• _Recorded data_:
(** ** More on the two normalizers *)

Lemma filter_rev {A} (P : A -> Prop) `{forall x, Decision (P x)} (l : list A) :
  filter P (rev l) = rev (filter P l).
Proof.
  induction l as [|x l IH]; [reflexivity|]. simpl.
  rewrite filter_app, IH, (filter_cons P x l), (filter_cons P x []), filter_nil.
  destruct (decide (P x)); simpl; [reflexivity | by rewrite app_nil_r].
Qed.

Lemma lstrip_filter (p : char -> bool) (s : str) :
  filter (fun c => p c = false) (lstrip p s) = filter (fun c => p c = false) s.
Proof.
  induction s as [|c r IH]; [reflexivity|]. simpl.
  destruct (p c) eqn:E; [|reflexivity].
  rewrite IH, filter_cons_False; [reflexivity | congruence].
Qed.

Lemma strip_filter (p : char -> bool) (s : str) :
  filter (fun c => p c = false) (strip p s) = filter (fun c => p c = false) s.
Proof.
  unfold strip, rstrip.
  by rewrite filter_rev, lstrip_filter, <- filter_rev, rev_involutive, lstrip_filter.
Qed.

Lemma lstrip_length (p : char -> bool) (s : str) :
  (length (lstrip p s) <= length s)%nat.
Proof.
  induction s as [|c r IH]; simpl; [lia|]. destruct (p c); simpl; lia.
Qed.

Lemma strip_length (p : char -> bool) (s : str) :
  (length (strip p s) <= length s)%nat.
Proof.
  unfold strip, rstrip. rewrite length_rev.
  etrans; [apply lstrip_length|]. rewrite length_rev. apply lstrip_length.
Qed.

Lemma re_sub_run_filter (b : bool) (s : str) :
  filter (fun c => is_underscore c = false)
    (re_sub_run not_filename_char (s2u "_") b s)
  = filter (fun c => filename_char c = true /\ is_underscore c = false) s.
Proof.
  revert b. induction s as [|c r IH]; intros b; [reflexivity|].
  cbn [re_sub_run]. unfold not_filename_char at 1.
  rewrite (filter_cons _ c r).
  destruct (filename_char c) eqn:Hc; cbn [negb].
  - rewrite filter_cons, IH.
    destruct (decide (is_underscore c = false)) as [Hu|Hu].
    + by rewrite decide_True.
    + rewrite decide_False; [reflexivity | tauto].
  - rewrite filter_app, IH. rewrite decide_False by (intros []; congruence).
    by destruct b.
Qed.

Lemma re_sub_run_length (b : bool) (s : str) :
  (length (re_sub_run not_filename_char (s2u "_") b s) <= length s)%nat.
Proof.
  revert b. induction s as [|c r IH]; intros b; cbn [re_sub_run length]; [lia|].
  destruct (not_filename_char c).
  - rewrite length_app. specialize (IH true).
    destruct b; [change (length (@nil char)) with 0%nat
                | change (length (s2u "_")) with 1%nat]; lia.
  - cbn [length]. specialize (IH false). lia.
Qed.
(** X16. Whenever [TARFileSystem._Open] fails, the file system object is
    left as it was and every file object is held exactly as often as before
    the call; in particular, when the parent's file object was acquired and
    [tarfile.open] then raised, the parent's [close()] is called after the
    failed decoder call and before the error leaves [_Open], and the error
    that leaves is the decoder's (or the one [close()] itself raised). *)
Theorem tar_open_failure_releases
    (c : collaborators) (self : TARFileSystem) (ps : PathSpec)
    (tr : list io_event)
    (Hfail : is_raise (fst (fst (_Open c self ps tr))) = true) :
  let tr' := snd (_Open c self ps tr) in
  snd (fst (_Open c self ps tr)) = self
  /\ (forall h, held tr' h = held tr h)
  /\ (forall par fo,
        parent ps = Some par ->
        Resolver_OpenFileObject c par tr = Ok fo ->
        tr' = (tr ++ [EvOpenFileObject par (Ok fo);
                      EvTarfileOpen fo false;
                      EvClose fo])%list
        /\ exists e,
             tarfile_open c fo (tr ++ [EvOpenFileObject par (Ok fo)]) = Raise e
             /\ fst (fst (_Open c self ps tr))
                = match file_object_close c fo
                          (tr ++ [EvOpenFileObject par (Ok fo);
                                  EvTarfileOpen fo false]) with
                  | Some e' => Raise e'
                  | None => Raise e
                  end).
Proof.
  intros tr'. subst tr'. revert Hfail. unfold _Open, HasParent.
  destruct (parent ps) as [par|]; cbn [negb].
  2:{ intros _. cbn [fst snd]. split; [reflexivity|].
      split; [reflexivity | discriminate]. }
  destruct (Resolver_OpenFileObject c par tr) as [fo|e] eqn:Hacq.
  2:{ intros _. cbn [fst snd]. split; [reflexivity|]. split.
      - intros h. rewrite held_app, held_failed_acquire. lia.
      - intros par' fo' Hpar Hfo. inversion Hpar; subst par'.
        rewrite Hacq in Hfo. discriminate. }
  destruct (tarfile_open c fo (tr ++ [EvOpenFileObject par (Ok fo)]))
    as [t|e] eqn:Hdec.
  { cbn [fst snd is_raise]. discriminate. }
  intros _.
  assert (Htrace :
    (((tr ++ [EvOpenFileObject par (Ok fo)]) ++ [EvTarfileOpen fo false])
       ++ [EvClose fo]
     = tr ++ [EvOpenFileObject par (Ok fo); EvTarfileOpen fo false;
              EvClose fo])%list)
    by (rewrite <- !app_assoc; reflexivity).
  assert (Htrace2 :
    (((tr ++ [EvOpenFileObject par (Ok fo)]) ++ [EvTarfileOpen fo false])
     = tr ++ [EvOpenFileObject par (Ok fo); EvTarfileOpen fo false])%list)
    by (rewrite <- !app_assoc; reflexivity).
  rewrite Htrace, Htrace2.
  destruct (file_object_close c fo
              (tr ++ [EvOpenFileObject par (Ok fo); EvTarfileOpen fo false]))
    as [e'|] eqn:Hclose; cbn [fst snd].
  - split; [reflexivity|]. split.
    + intros h. rewrite held_app, held_acquire_close. lia.
    + intros par' fo' Hpar Hfo. inversion Hpar; subst par'.
      rewrite Hacq in Hfo. inversion Hfo; subst fo'.
      split; [reflexivity|]. exists e. rewrite Hdec, Hclose.
      split; reflexivity.
  - split; [reflexivity|]. split.
    + intros h. rewrite held_app, held_acquire_close. lia.
    + intros par' fo' Hpar Hfo. inversion Hpar; subst par'.
      rewrite Hacq in Hfo. inversion Hfo; subst fo'.
      split; [reflexivity|]. exists e. rewrite Hdec, Hclose.
      split; reflexivity.
Qed.
Lemma RunConfig_Prepare_idempotent (env : Env) (c c' : RunConfig) :
  (forall k k' es, CommPrepare env k = (k', es) ->
                   no_ssh_credentials k = false -> no_ssh_credentials k' = false) ->
  (forall k k', CommPrepare env k = (k', []) -> CommPrepare env k' = (k', [])) ->
  ParseCIDR env "0.0.0.0/0" = None ->
  RunConfig_Prepare env c = (c', []) ->
  RunConfig_Prepare env c' = (c', []).
Proof.
  intros Hcred Hidem Hcidr H.
  pose proof (RunConfig_Prepare_errors env c) as He. rewrite H in He. simpl in He.
  pose proof (RunConfig_Prepare_config env c) as Hc. rewrite H in Hc. simpl in Hc.
  destruct (prepared_comm env c) as [k ks] eqn:Hk. simpl in He, Hc.
  symmetry in He. split_nil He.
  destruct ks as [|ks0 ks]; [|discriminate Hnil].
  unfold prepared_comm in Hk.
  pose proof (Hidem _ _ Hk) as Hk2.
  pose proof (Hcred _ _ _ Hk (default_has_credentials env _)) as Hnc.
  assert (Hpc : prepared_comm env c' = (k, [])).
  { unfold prepared_comm. rewrite Hc. simpl. rewrite default_keeps by exact Hnc. exact Hk2. }
  assert (Hsb : prepare_ShutdownBehavior c' = (fst (prepare_ShutdownBehavior c), []))
    by (apply shutdown_behavior_stable; [assumption | rewrite Hc; reflexivity]).
  assert (Hsg : prepare_SecurityGroup c' = (fst (prepare_SecurityGroup c), []))
    by (apply security_group_stable; [assumption | rewrite Hc; reflexivity
                                      | rewrite Hc; reflexivity]).
  assert (Hcd : prepare_TemporarySGSourceCidrs env c' =
                (fst (prepare_TemporarySGSourceCidrs env c), []))
    by (apply cidrs_stable; [assumption | assumption | rewrite Hc; reflexivity]).
  rewrite (surjective_pairing (RunConfig_Prepare env c')). f_equal.
  - rewrite RunConfig_Prepare_config, Hpc, Hsb, Hsg, Hcd, Hc. simpl. f_equal.
    + destruct (RunTags c); reflexivity.
    + destruct (WindowsPasswordTimeout c =? 0) eqn:E; [reflexivity|]. rewrite E. reflexivity.
  - rewrite RunConfig_Prepare_errors, Hpc, Hsb, Hsg, Hcd. simpl.
    assert (Hrules :
      check_SourceAmi c' = check_SourceAmi c /\ check_SourceAmiOwner c' = check_SourceAmiOwner c /\
      check_InstanceType c' = check_InstanceType c /\
      check_InstanceTypeBoth c' = check_InstanceTypeBoth c /\
      check_BlockDurationMinutes c' = check_BlockDurationMinutes c /\
      check_SpotPriceAuto c' = check_SpotPriceAuto c /\
      check_SpotPriceAutoProduct c' = check_SpotPriceAutoProduct c /\
      check_SpotTags c' = check_SpotTags c /\ check_UserData env c' = check_UserData env c /\
      check_T2Unlimited c' = check_T2Unlimited c)
      by (rewrite Hc; repeat split).
    destruct Hrules as (R1 & R2 & R3 & R4 & R5 & R6 & R7 & R8 & R9 & R10).
    rewrite R1, R2, R3, R4, R5, R6, R7, R8, R9, R10.
    repeat match goal with
           | Hn : ?x = [] |- context [?x] => rewrite Hn
           end.
    reflexivity.
Qed.
(** ** Requests and responses *)

Inductive method := GET | POST | PUT | DELETE.

(** A request as a handler sees it. [req_path] holds the path segments
    below the router's mount point. [validation_errors] is
    [validationResult(req).array().map(err => err.msg)]: the outcome of the
    express-validator chain of the route, which ran before the handler and
    left its sanitised values in the request. [body] is what [express.json]
    left in [req.body]: the parsed object, or the empty object. *)
Record request := {
  req_method : method;
  req_path : list string;
  cookies_token : option json;
  authorization : option string;
  query_page : option string;
  query_limit : option string;
  query_search : option string;
  query_sortBy : option string;
  query_sortOrder : option string;
  query_filters : option json;
  body : json;
  validation_errors : list string
}.


Record pagination := {
  currentPage : Z;
  totalPages : Z;
  totalLeads : Z;
  hasNextPage : bool;
  hasPrevPage : bool;
  limit : Z
}.

Record stats := {
  stats_totalLeads : Z;
  statusStats : list (bson * nat);
  sourceStats : list (bson * nat);
  avgScore : Q
}.

Inductive payload :=
| ErrorBody (error : string)
| ValidationBody (error : string) (details : list string)
| MessageBody (message : string)
| ListBody (leads : list populated) (page : pagination)
| StatsBody (s : stats)
| LeadBody (lead : populated)
| LeadMessageBody (message : string) (lead : populated)
| UserBody (user : gmap string bson)
| UserMessageBody (message : string) (user : gmap string bson).

(** What a handler does with the request: [res.status(code).json(body)],
    or [next(error)], which hands the error to the error handler. *)
Inductive response :=
| Json (status : Z) (body : payload)
| NextError (e : exn).
(** * Mitabo: the upload-to-playable-media pipeline of [home.py]

    A shallow embedding of the pipeline functions of [src/home.py]
    ([allowed_file], [ffmpeg_exists], [transcode_to_hls], [Video.source_url]
    and the request handler [upload_post]) together with the library
    functions they call, and the properties of the specification stated
    over them.

    Conventions.
    - A Python [str] is a Rocq [string]; one [ascii] stands for one code
      point below 256, so the character classes below ([is_space],
      [lower_char], [upper_char]) are Python's restricted to that range.
    - A nullable column or an absent form field is an [option string];
      Python truthiness of such a value is [truthy].
    - A call that can raise returns [result], the raised exception on the
      left.
    - What the program prints on its console is left out; the messages
      it flashes to the user are kept. *)

From Stdlib Require Import Ascii String.
From stdpp Require Import base option list strings pretty gmap sets.

Local Open Scope string_scope.
Local Open Scope list_scope.

(** ** Characters and strings as Python sees them *)

Module Py.

Definition chr (n : nat) : ascii := ascii_of_nat n.
Definition ord (c : ascii) : nat := nat_of_ascii c.

Definition in_range (lo hi : nat) (c : ascii) : bool :=
  (lo <=? ord c)%nat && (ord c <=? hi)%nat.

(** [str.isspace] on one character: the code points 9..13, 28..32, 133
    and 160. *)
Definition is_space (c : ascii) : bool :=
  in_range 9 13 c || in_range 28 32 c || (ord c =? 133)%nat || (ord c =? 160)%nat.

(** [str.lower] on one character: A..Z and the upper-case letters of the
    range 192..222 (the multiplication sign 215 apart) move up by 32. *)
Definition lower_char (c : ascii) : ascii :=
  if in_range 65 90 c || (in_range 192 222 c && negb (ord c =? 215)%nat)
  then chr (ord c + 32) else c.

(** [str.upper] on one character: a..z and 224..254 (the division sign
    247 apart) move down by 32. The three characters below 256 that
    Python maps out of the range (181, 223 and 255) are left as they
    are; the program applies [upper] to ASCII text only. *)
Definition upper_char (c : ascii) : ascii :=
  if in_range 97 122 c || (in_range 224 254 c && negb (ord c =? 247)%nat)
  then chr (ord c - 32) else c.

Fixpoint map (f : ascii -> ascii) (s : string) : string :=
  match s with
  | EmptyString => EmptyString
  | String c r => String (f c) (map f r)
  end.

Fixpoint filter (p : ascii -> bool) (s : string) : string :=
  match s with
  | EmptyString => EmptyString
  | String c r => if p c then String c (filter p r) else filter p r
  end.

• _Prompt_: In the listing above, find the line containing "Python truthiness of" and the line containing "From stdpp Require". Output them and every line between, exactly, and nothing else.

• _Result below_:
      Python truthiness of such a value is [truthy].
    - A call that can raise returns [result], the raised exception on the
      left.
    - What the program prints on its console is left out; the messages
      it flashes to the user are kept. *)

From Stdlib Require Import Ascii String.
From stdpp Require Import base option list strings pretty gmap sets.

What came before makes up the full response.